(* ===== verification/HelloProof.v ===== *)
(** * HelloProof: the tables of legs and links

    The invariant of interfaces, legs, links, edges, neighbours and timers
    ([wf]), and what the operations on links do to them. *)
From Stdlib Require Import SpecFloat.
From stdpp Require Import base list gmap numbers option sets.
From Stdlib Require Import ZArith Lia.
From S2P Require Import Prelude CFloat HashMap StdUtil Events NetTypes Route ReliableLink ITFrag Leg LegProps Daemon StateFlood FloodProof FloodTotal Hello.
#[local] Open Scope Z_scope.

(** ** Timers *)
Abbreviation timer := (net_handler * Z * ev_arg)%type.
Definition waits (n : net) (k : timer) : Prop := k ∈ ev_key <$> n_queue n.

Lemma keep_elem h c a (q : list (@time_event net_handler ev_arg)) k : k ∈ ev_key <$> keep h c a q <-> k ∈ ev_key <$> q /\ k <> (h, c, a).
Proof.
  unfold keep. rewrite !list_elem_of_fmap. split.
  - intros (e & -> & Hin). apply list_elem_of_filter in Hin as [Hs Hin]. split; [by exists e|]. intros Hk. apply ev_same_key in Hk. congruence.
  - intros [(e & -> & Hin) Hne]. exists e. split; [done|]. apply list_elem_of_filter. split; [|done]. apply not_true_iff_false. rewrite ev_same_key. done.
Qed.

Lemma queue_timer e h c a t n : queue_ok (n_queue n) ->
  queue_ok (n_queue (queue e h c a t n)) /\ forall k, waits (queue e h c a t n) k <-> k = (h, c, a) \/ waits n k.
Proof.
  intros Hq. split; [by apply E_queue_ok|]. intros k. unfold waits, queue, with_nqueue. cbn [n_queue]. rewrite E_queue_insert by apply Hq.
  rewrite insert_time_perm, fmap_cons, elem_of_cons, keep_elem. unfold ev_key at 1. cbn. destruct (decide (k = (h, c, a))); naive_solver.
Qed.

Lemma dequeue_timer h c a n : queue_ok (n_queue n) ->
  queue_ok (n_queue (dequeue h c a n)) /\ forall k, waits (dequeue h c a n) k <-> waits n k /\ k <> (h, c, a).
Proof.
  intros Hq. unfold dequeue, waits, with_nqueue. cbn [n_queue]. rewrite E_dequeue_keep by apply Hq. cbn [snd].
  split; [by apply keep_ok|]. intros k. apply keep_elem.
Qed.

(** ** Neighbours *)
Lemma trim_lookup l : forall i (x : Z), trim l !! i = Some (Some x) <-> l !! i = Some (Some x).
Proof.
  induction l as [|y l IH]; intros i x; [done|]. cbn [trim]. destruct i as [|i]; cbn [lookup list_lookup].
  - destruct (trim l), y; done.
  - rewrite <- IH. destruct (trim l) as [|z t] eqn:E; [|by destruct y]. destruct y; [done|]. split; [done|]. by destruct i.
Qed.

Lemma trim_length l : (length (trim l) <= length l)%nat.
Proof. induction l as [|y l IH]; [done|]. cbn [trim]. destruct (trim l), y; cbn in *; lia. Qed.

Lemma first_neighbor_spec l : let i := first_neighbor l in
  (i <= length l)%nat /\ (i < length l -> l !! i = Some None)%nat /\ forall j x, l !! j = Some x -> (j < i)%nat -> x <> None.
Proof.
  unfold first_neighbor. destruct (list_find _ l) as [[i x]|] eqn:E.
  - apply list_find_Some in E as (Hi & -> & Hmin). cbn zeta. split; [apply lookup_lt_Some in Hi; lia|]. split; [done|]. intros j x Hj Hlt. by apply (Hmin j x).
  - apply list_find_None in E. rewrite Forall_lookup in E. cbn zeta. split; [lia|]. split; [lia|]. intros j x Hj _. by apply (E j).
Qed.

_ _ _ _

◆ WHAT THE EXERCISE ASKS
Quote every line from the beginning of the entries up to and including the line that contains "From Stdlib Require Import SpecFloat.".

◆ YOUR RESPONSE
(* ===== verification/HelloProof.v ===== *)
(** * HelloProof: the tables of legs and links

    The invariant of interfaces, legs, links, edges, neighbours and timers
    ([wf]), and what the operations on links do to them. *)
From Stdlib Require Import SpecFloat.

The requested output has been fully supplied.